そろそろ少女とは言えない年頃の彼女が、大の野菜嫌いだと知ったのは、今日みたいに向かいあって夕餉をとった時だった。ここでは食事時、日々によって、本丸に控える者によって席の配置というものが変わる。ある日偶然近くに座った時、彼女の箸の動きを見てみれば、器用に青いものばかりを避けて動くのだ。
私は言葉無く、「成る程、肌の白さの因果はこういうところにあるのか」と納得したのだった。
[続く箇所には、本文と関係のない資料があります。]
(** [kmalloc] is first fit: when some free block is large enough it takes the one at
    the lowest address, without growing the arena. *)
Theorem kmalloc_first_fit s l sz b :
  heap_ok s l → Z.of_nat (length l) ≤ MAX_BLOCKS → 0 < sz ≤ 2 ^ 64 - 16 →
  b ∈ l → a_free b = true → align_size sz ≤ a_cap b →
  ∃ s' l1 b1 l2, kmalloc sz s = Some (HEAP_BASE + span l1 + 48, s') ∧
    l = l1 ++ b1 :: l2 ∧ fits (align_size sz) b1 = true ∧
    Forall (λ b, fits (align_size sz) b = false) l1 ∧
    g_heap_next s' = g_heap_next s.
Proof.
  intros Hok Hlen Hsz Hb Hf Hc. pose proof (align_size_pos sz Hsz) as Hreq.
  destruct (align_size_spec sz ltac:(lia)) as (_ & H16 & _).
  destruct (split_fit (align_size sz) l) as [[[l1 b1] l2]|] eqn:Ef; cycle 1.
  { apply split_fit_None in Ef. apply list.Forall_forall with (x := b) in Ef; [|done].
    unfold fits in Ef. rewrite Hf in Ef. simpl in Ef. lia. }
  pose proof (kmalloc_fit s l sz l1 b1 l2 Hok Hlen ltac:(lia) ltac:(lia) Ef) as Ek.
  apply split_fit_Some in Ef as (-> & Hfit & Hno).
  assert (heap_ok (heap_lock s) (l1 ++ b1 :: l2)) as Hokl by (by eapply heap_ok_frame).
  destruct (take_block_ok _ l1 b1 l2 (align_size sz) Hokl Hfit) as (_ & Hn & _); [|done|].
  { Z.div_mod_to_equations. lia. }
  eexists _, l1, b1, l2. split; [exact Ek|]. split_and!; try done.
  rewrite unlock_next. exact Hn.
Qed.

(** [heap_validate] accepts a well-formed heap of at most 1000001 blocks, and rejects
    (counting a corruption that is not there) every well-formed heap with more. *)
Theorem heap_validate_wf s l :
  heap_ok s l →
  heap_validate s = Some (if Z.of_nat (length l) <=? 1000001 then (true, s)
                          else (false, s <| g_corruption_count := u64 (g_corruption_count s + 1) |>)).
Proof. intros [Hrep _]. apply (heap_validate_rep s l Hrep). Qed.

(** The used-byte counter drifts. When [kmalloc] takes a free block that is too small
    to split, it adds the requested size to the counter but records the whole capacity in
    the block, and the matching [kfree] does not subtract (or subtracts more than was added):
    starting with no used bytes, allocating and releasing the block leaves the counter at
    the requested size although exactly the initial blocks are live. *)
Theorem heap_used_bytes_drift s l l1 b l2 sz r s1 s2 :
  heap_ok s l → Z.of_nat (length l) ≤ MAX_BLOCKS → 0 < sz ≤ 2 ^ 64 - 16 →
  split_fit (align_size sz) l = Some (l1, b, l2) →
  align_size sz < a_cap b < align_size sz + 64 → g_used_bytes s = 0 →
  kmalloc sz s = Some (r, s1) → kfree r s1 = Some s2 →
  g_used_bytes s2 = align_size sz ∧ ∃ l', heap_ok s2 l' ∧ live_blocks l' = live_blocks l.
Proof.
  intros Hok Hlen Hsz Ef Hc Hu Ek Efr. pose proof (align_size_pos sz Hsz) as Hpos.
  destruct (align_size_spec sz ltac:(lia)) as (Hrange & H16 & _).
  assert (16 ≤ align_size sz) by (Z.div_mod_to_equations; lia).
  rewrite (kmalloc_fit s l sz l1 b l2 Hok Hlen ltac:(lia) ltac:(lia) Ef) in Ek.
  injection Ek as <- <-. apply split_fit_Some in Ef as (-> & Hfit & _).
  assert (heap_ok (heap_lock s) (l1 ++ b :: l2)) as Hokl by (by eapply heap_ok_frame).
  destruct (take_block_ok _ l1 b l2 _ Hokl Hfit ltac:(lia) H16) as (Hok1 & _).
  apply andb_true_iff in Hfit as [Hf _]. pose proof Hokl as [Hrepl _].
  destruct (take_block_rep _ l1 b l2 (align_size sz) Hrepl Hf ltac:(lia) H16) as (_ & Hu1 & _).
  change (g_used_bytes (heap_lock s)) with (g_used_bytes s) in Hu1.
  rewrite Hu, Z.add_0_l, u64_small in Hu1 by lia.
  unfold taken in Hok1. rewrite (proj2 (Z.ltb_lt _ _)) in Hok1 by lia. cbn [app] in Hok1.
  set (b' := mkAblock (a_cap b) (a_cap b) false) in *.
  set (s1 := heap_unlock (rflags_if s) (take_block _ _ _)) in *.
  assert (heap_ok s1 (l1 ++ b' :: l2)) as Hok1' by (by apply heap_ok_unlock).
  assert (g_used_bytes s1 = align_size sz) as Hu1' by (subst s1; rewrite unlock_used; exact Hu1).
  clearbody s1. rewrite length_app in Hlen. cbn [length] in Hlen.
  assert (Z.of_nat (length (l1 ++ b' :: l2)) ≤ MAX_BLOCKS) as Hlen' by (rewrite length_app; simpl; lia).
  rewrite (kfree_live s1 l1 b' l2 Hok1' eq_refl Hlen') in Efr. injection Efr as <-.
  assert (heap_ok (heap_lock s1) (l1 ++ b' :: l2)) as Hokl' by (by eapply heap_ok_frame).
  destruct (release_block_ok _ l1 b' l2 Hokl' eq_refl Hlen') as (Hok2 & _ & Hu2).
  change (g_used_bytes (heap_lock s1)) with (g_used_bytes s1) in Hu2.
  rewrite Hu1' in Hu2. cbn [a_size b'] in Hu2. rewrite Z.geb_leb, (proj2 (Z.leb_gt _ _)) in Hu2 by (simpl; lia).
  split; [rewrite unlock_used; exact Hu2|].
  exists (a_release l1 b' l2). split; [by apply heap_ok_unlock|].
  unfold live_blocks. rewrite (proj2 (live_release HEAP_BASE l1 b' l2 eq_refl)), live_app.
  cbn [live]. by rewrite Hf.
Qed.
Definition init_thread_stack (i : nat) s : sched E :=
  let t := tcb s i in
  let top := Z.land (u64 (stack_base t + stack_size t)) (not64 0xF) in
  let stack := top - 8 in
  let push (st : Z * gmap Z Z) (v : Z) := let '(p, m) := st in (p - 8, <[p - 8 := v]> m) in
  let st := push (stack, stack_mem s) thread_bootstrap in
  let st := push st 0 in
  let st := push st 0 in
  let st := push st 0 in
  let st := push st 0 in
  let st := push st 0 in
  let st := push st 0 in
  let s := s <| stack_mem := st.2 |> in
  set_tcb i (λ c, c <| rsp := st.1 |>) s.

Definition find_thread_by_id (tid : Z) s : option nat :=
  first_index (λ i, (magic (tcb s i) =? THREAD_MAGIC) && (id (tcb s i) =? tid)) 0 SCHED_MAX_THREADS.

Definition scheduler_wake_thread_locked (tid : Z) s : sched E :=
  match find_thread_by_id tid s with
  | None => s
  | Some t =>
     if negb (state (tcb s t) =? THREAD_BLOCKED) then s
     else
       let s := set_tcb t (λ c, c <| state := THREAD_READY |>) s in
       let s := ready_append (Some t) s in
       (s <| g_wakeup_pending := true |>) <| g_reschedule_pending := true |>
  end.

Definition scheduler_wake_thread (tid : Z) s : bool * sched E :=
  if negb (g_ready s) || (tid =? 0) then (false, s)
  else
    let '(flags, s) := irq_save s in
    match find_thread_by_id tid s with
    | None => (false, irq_restore flags s)
    | Some t =>
       if negb (state (tcb s t) =? THREAD_BLOCKED) then (false, irq_restore flags s)
       else (true, irq_restore flags (scheduler_wake_thread_locked tid s))
    end.

Definition scheduler_init (timer_hz : Z) s : sched E :=
  let hz := if timer_hz =? 0 then 100 else timer_hz in
  let q := calculate_quantum_ticks hz in
  let clear t := t <| magic := 0 |> <| state := 0 |> <| next := None |> <| wait_next := None |>
                   <| wake_tick := 0 |> in
  let tcbs := λ i, if (i <? SCHED_MAX_THREADS)%nat then clear (g_tcbs s i) else g_tcbs s i in
  let boot c :=
    c <| magic := THREAD_MAGIC |> <| id := 0 |> <| process_pid := 0 |> <| rsp := cpu_rsp s |>
      <| stack_base := 0 |> <| stack_size := 0 |> <| switches := 0 |> <| runtime_ticks := 0 |>
      <| wake_tick := 0 |> <| state := THREAD_RUNNING |> <| entry := 0 |> <| arg := 0 |>
      <| next := None |> <| wait_next := None |> in
  mkSched 0 0 0 q q hz false false true (<[0%nat := boot (tcbs 0%nat)]> tcbs) (Some 0%nat)
    None None None 1 0 0 1 (cpu_rsp s) (cpu_if s) (stack_mem s) (env s).

Definition scheduler_tick_irq s : sched E :=
  if negb (g_ready s) then s
  else
    let s := s <| g_ticks := u64 (g_ticks s + 1) |> in
    let s :=
      match g_current s with
      | None => s
      | Some c =>
         let s := set_tcb c (λ t, t <| runtime_ticks := u64 (runtime_ticks t + 1) |>) s in
         if negb (process_pid (tcb s c) =? 0)
         then s <| env := se_process_account_cpu_tick (process_pid (tcb s c)) (env s) |> else s
      end in
    let s := s <| env := se_watchdog_timer_tick (env s) |> in
    let s := if g_quantum_remaining s >? 0
             then s <| g_quantum_remaining := g_quantum_remaining s - 1 |> else s in
    let s := if g_quantum_remaining s =? 0
             then s <| g_quantum_expirations := u64 (g_quantum_expirations s + 1) |>
                    <| g_reschedule_pending := true |>
                    <| g_quantum_remaining := g_quantum_ticks s |>
             else s in
    if head_due s then (s <| g_wakeup_pending := true |>) <| g_reschedule_pending := true |> else s.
私は興味で彼女の手元を見ていたのだけれど、彼女にとってはそれが責めのように思えたらしい。気まずいそうに唇を歪めている。素直すぎる彼女に私も苦笑いだ。
「青菜がそんなに嫌いならどうして畑当番なんて内番決めたんだい?」
それは、“君が命じれば狩りをしてくる者だっているだろう”という意味合いで投げた問いだったのだが、彼女には伝わらなかったらしい。
気落ちした肩をさらに落として、は言う。
「私には必要無いけど……。みんなには必要でしょ?」
「と、言うと?」
「私がいつも食べてるようなもの食べたら、みんな舌が痺れちゃうよ。化学調味料とか入ってることも多いし。野菜の味も今と昔じゃ全く違うって聞くから、みんなが食べるためには作るしか無いかな、って」
「そうだろうか」
異議はあったが、私はそう言うまでに留めた。今は人のなりをしているとはいえ私らは刀剣だ。私らを構成しているものと言えば一番は鋼。こうして食べているものはどちらかと言えば、精神のための楽しみという側面が大きかった。
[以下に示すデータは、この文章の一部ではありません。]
Definition find_channel_for_handle t (p : Z) (handle : Z) : option nat :=
  match process_get t p with
  | None => None
  | Some i =>
     if (handle =? 0) || (handle >? NEXUS_PROCESS_CHANNELS) then None
     else
       let channel_id := handle_of t i handle in
       if bad_channel_id channel_id then None
       else
         let c := Z.to_nat (channel_id - 1) in
         match find_side (chan t c) p with
         | None => None
         | Some side => if closed (chan t c) side then None else Some c
         end
  end.

Definition find_free_handle (p : nexus_process_t) : option nat :=
  first_index (λ i, ipc_handles p i =? 0) 0 (Z.to_nat NEXUS_PROCESS_CHANNELS).

Definition find_free_channel t : option nat :=
  first_index (λ c, negb (active (chan t c))) 0 IPC_MAX_CHANNELS.

Definition nexus_ipc_init t : ptable :=
  let reset c := c <| active := false |> <| closed := λ _, false |> in
  (t <| g_channels := λ c, if (c <? IPC_MAX_CHANNELS)%nat then reset (g_channels t c) else g_channels t c |>)
    <| g_ipc_ready := true |>.

Definition nexus_ipc_ready t : bool := g_ipc_ready t.

(** [Some h]: success with [*out_handle = h]. *)
Definition nexus_ipc_create (owner_pid peer_pid : Z) t : option Z * ptable :=
  if negb (g_ipc_ready t) || (owner_pid =? 0) || (peer_pid =? 0) || (owner_pid =? peer_pid) then (None, t)
  else
    match process_get t owner_pid, process_get t peer_pid with
    | Some owner, Some peer =>
       if bool_decide (p_state (proc t owner) = PROCESS_ZOMBIE) ||
          bool_decide (p_state (proc t peer) = PROCESS_ZOMBIE) then (None, t)
       else
         match find_free_handle (proc t owner), find_free_handle (proc t peer) with
         | Some owner_slot, Some peer_slot =>
            match find_free_channel t with
            | None => (None, t)
            | Some c =>
               let t := set_chan c (λ ch,
                 ch <| active := true |> <| closed := λ _, false |>
                    <| ch_pid := λ side, if side : bool then peer_pid else owner_pid |>
                    <| queue_head := λ _, 0 |> <| queue_count := λ _, 0 |>) t in
               let t := set_handle owner owner_slot (Z.of_nat c + 1) t in
               let t := set_handle peer peer_slot (Z.of_nat c + 1) t in
               (Some (Z.of_nat owner_slot + 1), t)
            end
         | _, _ => (None, t)
         end
    | _, _ => (None, t)
    end.

Definition nexus_ipc_close (p : Z) (handle : Z) t : bool * ptable :=
  match process_get t p with
  | None => (false, t)
  | Some i =>
     if (handle =? 0) || (handle >? NEXUS_PROCESS_CHANNELS) then (false, t)
     else
       let channel_id := handle_of t i handle in
       if bad_channel_id channel_id then (false, t)
       else
         let c := Z.to_nat (channel_id - 1) in
         match find_side (chan t c) p with
         | None => (false, t)
         | Some side =>
            let t := set_chan c (λ ch, ch <| closed := set_side (closed ch) side true |>) t in
            let t := set_handle i (Z.to_nat (handle - 1)) 0 t in
            let t := if closed (chan t c) false && closed (chan t c) true
                     then set_chan c (λ ch, ch <| active := false |>) t else t in
            (true, t)
         end
  end.

(** The loop [for (i = 0; i < n; ++i) dst[i] = src[i]]. *)
Definition copy_bytes (dst src : Z → Z) (n : Z) : Z → Z :=
  λ i, if (0 <=? i) && (i <? n) then src i else dst i.

(** [data = None] is the NULL pointer; the result is the number of bytes. *)
Definition nexus_ipc_send (p : Z) (handle : Z) (data : option (Z → Z)) (size : Z) t : Z * ptable :=
  match data with
  | None => (0, t)
  | Some src =>
     if (size =? 0) || (size >? NEXUS_CHANNEL_MESSAGE_MAX) then (0, t)
     else
       match process_get t p with
       | None => (0, t)
       | Some i =>
          if bool_decide (p_state (proc t i) = PROCESS_ZOMBIE) then (0, t)
          else
            match find_channel_for_handle t p handle with
            | None => (0, t)
            | Some c =>
               match find_side (chan t c) p with
               | None => (0, t)
               | Some side =>
                  let target := negb side in
                  let ch := chan t c in
                  if closed ch target || (queue_count ch target >=? NEXUS_CHANNEL_QUEUE_DEPTH) then (0, t)
                  else
                    let pos := u32 (queue_head ch target + queue_count ch target) mod NEXUS_CHANNEL_QUEUE_DEPTH in
                    let t := set_chan c (λ ch,
                      ch <| queue := set_side (queue ch) target
                              (upd (queue ch target) pos
                                 (mkMessage (u16 size) (copy_bytes (m_data (queue ch target pos)) src size))) |>
                         <| queue_count := set_side (queue_count ch) target (u32 (queue_count ch target + 1)) |>) t in
                    (size, t)
               end
            end
       end
  end.

(** [Some (bytes)]: result 1, [*out_size] and the bytes written to [data]. *)
Definition nexus_ipc_recv (p : Z) (handle : Z) (capacity : Z) t : option (list Z) * ptable :=
  if capacity =? 0 then (None, t)
  else
    match process_get t p with
    | None => (None, t)
    | Some i =>
       if bool_decide (p_state (proc t i) = PROCESS_ZOMBIE) then (None, t)
       else
         match find_channel_for_handle t p handle with
         | None => (None, t)
         | Some c =>
            match find_side (chan t c) p with
            | None => (None, t)
            | Some side =>
               let ch := chan t c in
               if queue_count ch side =? 0 then (None, t)
               else
                 let message := queue ch side (queue_head ch side) in
                 let copy_size := if m_size message <? capacity then m_size message else capacity in
                 let t := set_chan c (λ ch,
                   ch <| queue_head := set_side (queue_head ch) side
                           (u32 (queue_head ch side + 1) mod NEXUS_CHANNEL_QUEUE_DEPTH) |>
                      <| queue_count := set_side (queue_count ch) side (u32 (queue_count ch side - 1)) |>) t in
                 (Some (map (m_data message) (seqZ 0 copy_size)), t)
            end
         end
    end.

Definition nexus_ipc_poll (p : Z) (handle : Z) t : Z :=
  match find_channel_for_handle t p handle with
  | None => 0
  | Some c =>
     match find_side (chan t c) p with
     | None => 0
     | Some side => queue_count (chan t c) side
     end
  end.

(** The inner loop over the handles of the peer. *)
Definition drop_peer_handle (peer : nat) (channel_id : Z) t : ptable :=
  match first_index (λ h, ipc_handles (proc t peer) h =? channel_id) 0 (Z.to_nat NEXUS_PROCESS_CHANNELS) with
  | Some h => set_handle peer h 0 t
  | None => t
  end.

(** One iteration of the loop of [nexus_ipc_process_terminate]. *)
Definition terminate_handle (p : Z) (i : nat) t (h : nat) : ptable :=
  let channel_id := ipc_handles (proc t i) h in
  if bad_channel_id channel_id then t
  else
    let c := Z.to_nat (channel_id - 1) in
    match find_side (chan t c) p with
    | None => t
    | Some side =>
       let t := set_chan c (λ ch, ch <| closed := set_side (closed ch) side true |>) t in
       let t := set_handle i h 0 t in
       if closed (chan t c) false && closed (chan t c) true
       then set_chan c (λ ch, ch <| active := false |>) t
       else
         match process_get t (ch_pid (chan t c) (negb side)) with
         | Some peer => drop_peer_handle peer channel_id t
         | None => t
         end
    end.

Definition nexus_ipc_process_terminate (p : Z) t : ptable :=
  match process_get t p with
  | None => t
  | Some i => foldl (terminate_handle p i) t (seq 0 (Z.to_nat NEXUS_PROCESS_CHANNELS))
  end.

Definition nexus_ipc_open_count (p : Z) t : Z :=
  match process_get t p with
  | None => 0
  | Some i => Z.of_nat (length (filter (λ h, ipc_handles (proc t i) h ≠ 0)
                                  (seq 0 (Z.to_nat NEXUS_PROCESS_CHANNELS))))
  end.

(** ** What the channels promise: a bounded FIFO per direction *)

(** The bytes of a message, and the messages waiting on a side. *)
Definition bytes_of (m : ipc_message_t) : list Z := map (m_data m) (seqZ 0 (m_size m)).
Definition inbox ch (side : bool) : list (list Z) :=
  map bytes_of (ring NEXUS_CHANNEL_QUEUE_DEPTH (queue ch side) (queue_head ch side) (queue_count ch side)).

Definition chan_ok ch : Prop :=
  ∀ side, 0 ≤ queue_head ch side < NEXUS_CHANNEL_QUEUE_DEPTH ∧
          0 ≤ queue_count ch side ≤ NEXUS_CHANNEL_QUEUE_DEPTH.

(** Process [p] uses side [side] of channel [c] through [handle]. *)
Definition endpoint t (p handle : Z) (c : nat) (side : bool) : Prop :=
  find_channel_for_handle t p handle = Some c ∧ find_side (chan t c) p = Some side.

Lemma chan_set_eq c f t : chan (set_chan c f t) c = f (chan t c).
Proof. unfold chan, set_chan. cbn. by rewrite fn_lookup_insert. Qed.
Lemma chan_set_ne c c' f t : c ≠ c' → chan (set_chan c f t) c' = chan t c'.
Proof. intros. unfold chan, set_chan. cbn. by rewrite fn_lookup_insert_ne. Qed.

Lemma set_side_eq {A} (f : bool → A) side v : set_side f side v side = v.
Proof. unfold set_side. by rewrite Bool.eqb_reflx. Qed.
Lemma set_side_ne {A} (f : bool → A) side v : set_side f side v (negb side) = f (negb side).
Proof. by destruct side. Qed.
Lemma set_side_neg {A} (f : bool → A) side v : set_side f (negb side) v side = f side.
Proof. by destruct side. Qed.

Lemma find_channel_side t p handle c :
  find_channel_for_handle t p handle = Some c →
  ∃ i side, process_get t p = Some i ∧ find_side (chan t c) p = Some side ∧
    closed (chan t c) side = false ∧ (c < IPC_MAX_CHANNELS)%nat.
Proof.
  unfold find_channel_for_handle. destruct (process_get t p) as [i|]; [|done].
  destruct (_ || _); [done|]. cbv zeta. unfold bad_channel_id.
  destruct (Z.eqb_spec (handle_of t i handle) 0); [done|].
  destruct (handle_of t i handle >? _) eqn:Hgt; [done|]. cbn [orb].
  destruct (find_side _ p) as [side|] eqn:Hs; [|done].
  destruct (closed _ side) eqn:Hcl; [done|]. intros [= <-].
  exists i, side. split_and!; try done. rewrite Z.gtb_ltb in Hgt. apply Z.ltb_ge in Hgt. unfold IPC_MAX_CHANNELS in *. lia.
Qed.

(** The copied message holds the sent bytes. *)
Lemma copied_bytes dst src size :
  0 ≤ size < 2 ^ 16 → bytes_of (mkMessage (u16 size) (copy_bytes dst src size)) = map src (seqZ 0 size).
Proof.
  intros Hs. unfold bytes_of, u16. cbn. rewrite Z.mod_small by lia. apply list_fmap_ext.
  intros k x Hk. apply lookup_seqZ in Hk as [-> Hk]. unfold copy_bytes.
  destruct (Z.leb_spec 0 (0 + Z.of_nat k)), (Z.ltb_spec (0 + Z.of_nat k) size); try lia. done.
Qed.

(** *** Sending *)

Lemma send_spec t p handle src size i c side :
  process_get t p = Some i → p_state (proc t i) ≠ PROCESS_ZOMBIE → endpoint t p handle c side →
  chan_ok (chan t c) → 0 < size ≤ NEXUS_CHANNEL_MESSAGE_MAX →
  closed (chan t c) (negb side) = false → queue_count (chan t c) (negb side) < NEXUS_CHANNEL_QUEUE_DEPTH →
  ∃ t', nexus_ipc_send p handle (Some src) size t = (size, t') ∧
    g_processes t' = g_processes t ∧ (∀ c', c' ≠ c → chan t' c' = chan t c') ∧ chan_ok (chan t' c) ∧
    inbox (chan t' c) (negb side) = inbox (chan t c) (negb side) ++ [map src (seqZ 0 size)] ∧
    inbox (chan t' c) side = inbox (chan t c) side ∧ ch_pid (chan t' c) = ch_pid (chan t c) ∧
    closed (chan t' c) = closed (chan t c) ∧ active (chan t' c) = active (chan t c) ∧
    g_proc_ready t' = g_proc_ready t.
Proof.
  intros Hg Hz [Hc Hs] Hok Hsz Hcl Hq. unfold NEXUS_CHANNEL_MESSAGE_MAX in *.
  unfold nexus_ipc_send. assert ((size =? 0) || (size >? 256) = false) as E0 by lia. unfold NEXUS_CHANNEL_MESSAGE_MAX.
  rewrite E0, Hg, bool_decide_false, Hc, Hs by done. cbv zeta. rewrite Hcl. cbn [orb].
  destruct (Hok (negb side)) as [Hh Hn]. unfold NEXUS_CHANNEL_QUEUE_DEPTH in *.
  assert ((queue_count (chan t c) (negb side) >=? 8) = false) as -> by lia.
  rewrite u32_small by lia. set (pos := (queue_head _ _ + queue_count _ _) mod 8).
  eexists. split; [reflexivity|]. rewrite chan_set_eq. split; [done|].
  split; [intros c' Hc'; by rewrite chan_set_ne|]. split_and!; try done.
  - intros sd. cbn. destruct (Hok sd) as [Hh' Hn']. unfold set_side. destruct (Bool.eqb_spec sd (negb side)) as [->|].
    + rewrite u32_small by lia. unfold NEXUS_CHANNEL_QUEUE_DEPTH. lia.
    + done.
  - unfold inbox. cbn. rewrite !set_side_eq, u32_small by lia. unfold NEXUS_CHANNEL_QUEUE_DEPTH, pos.
    rewrite ring_push, map_app by lia. cbn [map]. rewrite copied_bytes by lia. done.
  - unfold inbox. cbn. by rewrite !set_side_neg.
Qed.

(** *** Receiving *)

Lemma recv_spec t p handle capacity i c side m rest :
  process_get t p = Some i → p_state (proc t i) ≠ PROCESS_ZOMBIE → endpoint t p handle c side →
  chan_ok (chan t c) → 0 < capacity → inbox (chan t c) side = m :: rest →
  ∃ t', nexus_ipc_recv p handle capacity t = (Some (take (Z.to_nat capacity) m), t') ∧
    g_processes t' = g_processes t ∧ (∀ c', c' ≠ c → chan t' c' = chan t c') ∧ chan_ok (chan t' c) ∧
    inbox (chan t' c) side = rest ∧ inbox (chan t' c) (negb side) = inbox (chan t c) (negb side) ∧
    ch_pid (chan t' c) = ch_pid (chan t c) ∧ closed (chan t' c) = closed (chan t c) ∧
    active (chan t' c) = active (chan t c) ∧ g_proc_ready t' = g_proc_ready t.
Proof.
  intros Hg Hz [Hc Hs] Hok Hcap Hin. unfold nexus_ipc_recv.
  rewrite (proj2 (Z.eqb_neq capacity 0)), Hg, bool_decide_false, Hc, Hs by (done || lia). cbv zeta.
  destruct (Hok side) as [Hh Hn]. unfold NEXUS_CHANNEL_QUEUE_DEPTH in *.
  destruct (Z.eqb_spec (queue_count (chan t c) side) 0) as [E0|Hn0].
  { unfold inbox in Hin. rewrite E0 in Hin. done. }
  unfold inbox in Hin. rewrite ring_pop in Hin by (unfold NEXUS_CHANNEL_QUEUE_DEPTH; lia). cbn [map] in Hin.
  injection Hin as Hm Hrest. unfold NEXUS_CHANNEL_QUEUE_DEPTH in Hrest.
  eexists. split.
  { f_equal. f_equal. rewrite <- Hm. unfold bytes_of. rewrite firstn_map. f_equal.
    destruct (Z.ltb_spec (m_size (queue (chan t c) side (queue_head (chan t c) side))) capacity) as [Hlt|Hge].
    - rewrite take_ge; [done|]. rewrite length_seqZ. lia.
    - set (sz := m_size _) in *. replace sz with (capacity + (sz - capacity)) by lia.
      rewrite seqZ_app by lia. rewrite take_app_length'; [done|]. rewrite length_seqZ. done. }
  rewrite chan_set_eq. split; [done|]. split; [intros c' Hc'; by rewrite chan_set_ne|].
  split_and!; try done.
  - intros sd. cbn. destruct (Hok sd) as [Hh' Hn']. unfold set_side. destruct (Bool.eqb_spec sd side) as [->|].
    + rewrite !u32_small by lia. unfold NEXUS_CHANNEL_QUEUE_DEPTH.
      pose proof (Z.mod_pos_bound (queue_head (chan t c) side + 1) 8). lia.
    + done.
  - unfold inbox. cbn. rewrite !set_side_eq, !u32_small by lia. exact Hrest.
  - unfold inbox. cbn. by rewrite !set_side_ne.
Qed.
神社にいたときも同じだった。毎年私に送られる、米、酒、醤油などなどが私の血肉になったわけではない。供物そのものよりも、それに宿る信仰心が私を清めてくれた。
私らを戦へと命じる代わり、彼女はその他の利便など全てをはからってくれている。そんな彼女に軽率に、“本当は食事なんて必要ない”なんて言うのは憚られた。
「食べられないのなら、こちらに渡しなさい。私が食べてあげよう」
「も、もうちょっと待って。みんなが作ったやつだし……」
「そうかい」
「味は嫌いだけど、実った時や収穫は嬉しいんだよねぇ……」
一度大きくため息をつくと、たっぷりの湯呑みをつかんだ彼女。どうやら茶で流し込む作戦らしい。
「頑張れ」
「うん、がんばる」
本当は必要無いと思いながら、彼女の心遣いに何も言えないで食事をする私と、嫌いなくせに僕らに合わせて菜っ葉を食す彼女。
眩しいくらい遠い時代の女の子なのに、どうしてだか、私達は似たもの同士のようだ。
飲み込んだ。けれど舌先に残る青臭さが辛いらしい。えづく彼女の背を撫でて、「えらいえらい」と囁いた。本当に小さな背中だな。そう考える私は武器でも神様でもない誰かである。